Словно в гипнотическом состоянии она проследила, как Валенсо поднял руку, провел пальцами от щеки к уголку рта, нежно обвел очертания нижней губы и скользнул ниже, к ложбинке между грудями.
Дикая необузданная волна желания поднялась внутри, пронизывая всю ее мягким жаром. Их губы сомкнулись в таком эротическом поцелуе, что Лючия не возражала, если бы он никогда не кончался.
Ни один мужчина не приводил девушку в такое возбужденное состояние, и, не обуздывая эмоции, она страстно отвечала на поцелуй, безмолвно требуя повторения.
Она жаждала прикоснуться к Бруно, ощутить шелковистую кожу, скрывавшую мускулы, слиться с великолепно вылепленным телом.
Валенсо быстро скинул одежду и, подхватив Лючию под коленки, поднял и понес в спальню. Она задохнулась, предвкушая удовольствие.
Простыни встретили их восхитительной прохладой. Граф опустил девушку на кровать, прилег рядом, и, оперевшись на руки, начал ласкать ее.

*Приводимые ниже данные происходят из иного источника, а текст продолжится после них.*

(* ===== verification/ProcFiles.v ===== *)
(** * Start-up files: the readers of /proc in arp.rs and iss.rs

    The next-hop address, the default route and the boot identifier come from text
    files of the kernel.  What reading a file returned is an argument ([None] when it
    could not be read); the layout the kernel gives the files is specified by the
    printers of the second half, and the parsers are shown to invert them. *)

From S2P Require Import Prelude.
From S2P Require Import Text.
From S2P Require Import Bytes.
From S2P Require Import Arp.
From S2P Require Import Iss.

Definition DOT : Z := 46.
Definition COLON : Z := 58.
Definition DASH : Z := 45.
Definition SPACE : Z := 32.
Definition TAB : Z := 9.

(** What the file readers answer besides the value. *)
Inductive ProcError :=
  | ProcArpRead | GatewayMacNotFound (ip : Z) | ProcRouteRead | GatewayIpNotFound (iface : option text).

(** ** /proc/net/arp *)

(** [for b in &mut mac_bytes]: one hexadecimal part per byte. *)
Fixpoint mac_parts (n : nat) (parts : list text) : option (list Z) :=
  match n with
  | O => Some []
  | S n =>
      match parts with
      | [] => None
      | p :: parts => b ← from_str_radix 16 U8_MAX p; (cons b) <$> mac_parts n parts
      end
  end.

Definition parse_proc_arp_line (line : text) : option (Z * list Z) :=
  match split_whitespace line with
  | ip :: _hw :: flags :: mac :: _ =>
      if negb (starts_with (txt "0x") flags) then None else
      flags_u ← from_str_radix 16 U32_MAX (drop 2 flags);
      if Z.land flags_u 2 =? 0 then None else
      match split_char DOT ip with
      | a :: b :: c :: d :: _ =>
          a ← from_str_radix 10 U8_MAX a;
          b ← from_str_radix 10 U8_MAX b;
          c ← from_str_radix 10 U8_MAX c;
          d ← from_str_radix 10 U8_MAX d;
          mac_bytes ← mac_parts 6 (split_char COLON mac);
          Some (from_be32 a b c d, mac_bytes)
      | _ => None
      end
  | _ => None
  end.

Fixpoint find_arp_entry (ip : Z) (ls : list text) : option (list Z) :=
  match ls with
  | [] => None
  | l :: ls =>
      match parse_proc_arp_line l with
      | Some (entry_ip, mac) => if entry_ip =? ip then Some mac else find_arp_entry ip ls
      | None => find_arp_entry ip ls
      end
  end.

Definition resolve_from_proc_arp (file : option text) (ip : Z) : result (list Z) ProcError :=
  match file with
  | None => Err ProcArpRead
  | Some contents =>
      match find_arp_entry ip (drop 1 (lines contents)) with
      | Some mac => Ok mac
      | None => Err (GatewayMacNotFound ip)
      end
  end.

(** ** /proc/net/route *)

Definition RTF_UP : Z := 1.
Definition RTF_GATEWAY : Z := 2.

(** [u32::swap_bytes]. *)
Definition swap_bytes (z : Z) : Z :=
  from_be32 (z mod 256) ((z / 256) mod 256) ((z / 65536) mod 256) ((z / 16777216) mod 256).

Definition parse_proc_route_line (line : text) (iface_filter : option text) : option Z :=
  match split_whitespace line with
  | iface :: dest :: gw :: flags :: _refcnt :: _use :: _metric :: mask :: _ =>
      if match iface_filter with Some want => negb (bool_decide (iface = want)) | None => false end then None else
      dest_u ← from_str_radix 16 U32_MAX dest;
      mask_u ← from_str_radix 16 U32_MAX mask;
      flags_u ← from_str_radix 16 U32_MAX flags;
      if negb (dest_u =? 0) || negb (mask_u =? 0) then None else
      let want := Z.lor RTF_UP RTF_GATEWAY in
      if negb (Z.land flags_u want =? want) then None else
      gw_raw ← from_str_radix 16 U32_MAX gw;
      Some (swap_bytes gw_raw)
  | _ => None
  end.

Fixpoint find_default_gateway (iface_filter : option text) (ls : list text) : option Z :=
  match ls with
  | [] => None
  | l :: ls =>
      match parse_proc_route_line l iface_filter with
      | Some gw => Some gw
      | None => find_default_gateway iface_filter ls
      end
  end.

Definition read_default_gateway_ip (file : option text) (iface_filter : option text) : result Z ProcError :=
  match file with
  | None => Err ProcRouteRead
  | Some contents =>
      match find_default_gateway iface_filter (lines contents) with
      | Some gw => Ok gw
      | None => Err (GatewayIpNotFound iface_filter)
      end
  end.

(** ** /proc/sys/kernel/random/boot_id *)

Definition is_ascii_hexdigit (c : Z) : bool :=
  ((48 <=? c) && (c <=? 57)) || ((97 <=? c) && (c <=? 102)) || ((65 <=? c) && (c <=? 70)).

Definition hex_digit (c : Z) : option Z :=
  if (48 <=? c) && (c <=? 57) then Some (c - 48)
  else if (97 <=? c) && (c <=? 102) then Some (c - 97 + 10)
  else if (65 <=? c) && (c <=? 70) then Some (c - 65 + 10)
  else None.

(** [chunks_exact(2)]. *)
Fixpoint hex_pairs (t : text) : option (list Z) :=
  match t with
  | a :: b :: t =>
      hi ← hex_digit a;
      lo ← hex_digit b;
      (cons (Z.lor (u8 (Z.shiftl hi 4)) lo)) <$> hex_pairs t
  | _ => Some []
  end.

Definition read_boot_id (file : option text) : option (list Z) :=
  contents ← file;
  let hex_only := filter (fun c => is_ascii_hexdigit c = true) (trim_text contents) in
  if negb (Nat.eqb (length hex_only) 32) then None else hex_pairs hex_only.

(** ** The secret of the ISS generator *)

(** [u64::to_le_bytes]. *)
Definition to_le64 (z : Z) : list Z := (fun i => Z.shiftr z (8 * Z.of_nat i) mod 256) <$> seq 0 8.

Definition wmul64 (a b : Z) : Z := u64 (a * b).

(** [urandom] is what sixteen bytes of /dev/urandom were, when they could be read. *)
Definition read_process_secret (urandom : option (list Z)) (now_ns : Z) : list Z :=
  match urandom with
  | Some out => out
  | None =>
      let t1 := now_ns in
      let t2 := wmul64 t1 0x9E3779B97F4A7C15 in
      let t3 := wadd64 t1 0xBF58476D1CE4E5B9 in
      let t4 := wmul64 t1 0x6A09E667F3BCC908 in
      to_le64 t2 ++ to_le64 (Z.lxor t3 t4)
  end.

Definition iss_gen_new (urandom : option (list Z)) (boot_id : option text) (urandom2 : option (list Z))
    (now1 now2 : Z) : IssGen :=
  mkIssGen (read_process_secret urandom now1)
    (match read_boot_id boot_id with Some nonce => nonce | None => read_process_secret urandom2 now2 end).

(** ** The kernel's layout *)

Definition pad_right (width : nat) (t : text) : text := t ++ replicate (width - length t) SPACE.

Definition show_ip (ip : Z) : text := join DOT (map (show 10) (to_be32 ip)).
Definition show_mac (mac : list Z) : text := join COLON (map (show_hex_padded 2) mac).

Record ArpEntry := mkArpEntry {
  ae_ip : Z;
  ae_hw : Z;
  ae_flags : Z;
  ae_mac : list Z;
  ae_dev : text
}.

Definition show_hex_0x (n : Z) : text := txt "0x" ++ show 16 n.

Definition arp_line (e : ArpEntry) : text :=
  pad_right 16 (show_ip (ae_ip e)) ++ SPACE :: pad_right 12 (show_hex_0x (ae_hw e)) ++
  pad_right 12 (show_hex_0x (ae_flags e)) ++ show_mac (ae_mac e) ++ txt "     *        " ++ ae_dev e.

Definition arp_header : text := txt "IP address       HW type     Flags       HW address            Mask     Device".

Медленно, с эротическим наслаждением он целовал интимные места, пока Лючия не затрепетала, ожидая облегчения, которого жаждала ее нежная плоть меж бедер. Валенсо перевернулся на спину — и девушка оказалась на его бедрах.
Она замерла, когда тот достал предохранительное средство и протянул ей в молчаливой просьбе. Девушка взяла презерватив слегка дрожащими пальцами, не понимая, что испытывает — облегчение или смятение. Истерический смех готов был сорваться с ее уст, пока Лючия размышляла, как следует поступить. Отказаться и тактично вернуть презерватив?
Бруно обхватил ее пальцы и направил их вниз, замешательство прошло. Обняв девушку за плечи, граф запечатлел на ее губах долгий поцелуй, который разгорячил кровь и обострил чувства до предела.
Резкая боль пронзила низ живота, и Лючия едва не вскрикнула, когда граф нежно раздвинул ее бедра и прижал девушку к своей набухшей плоти.
Она почувствовала некоторое облегчение, но явно недостаточное. Низкий, гортанный стон извергся из груди, когда Валенсо коснулся губами затвердевших сосков. Язык прошелся по темному кружку, потом Бруно мягко втянул сосок в рот и начал слегка его покусывать.
— Пожалуйста… пожалуйста… — тихо стонала Лючия.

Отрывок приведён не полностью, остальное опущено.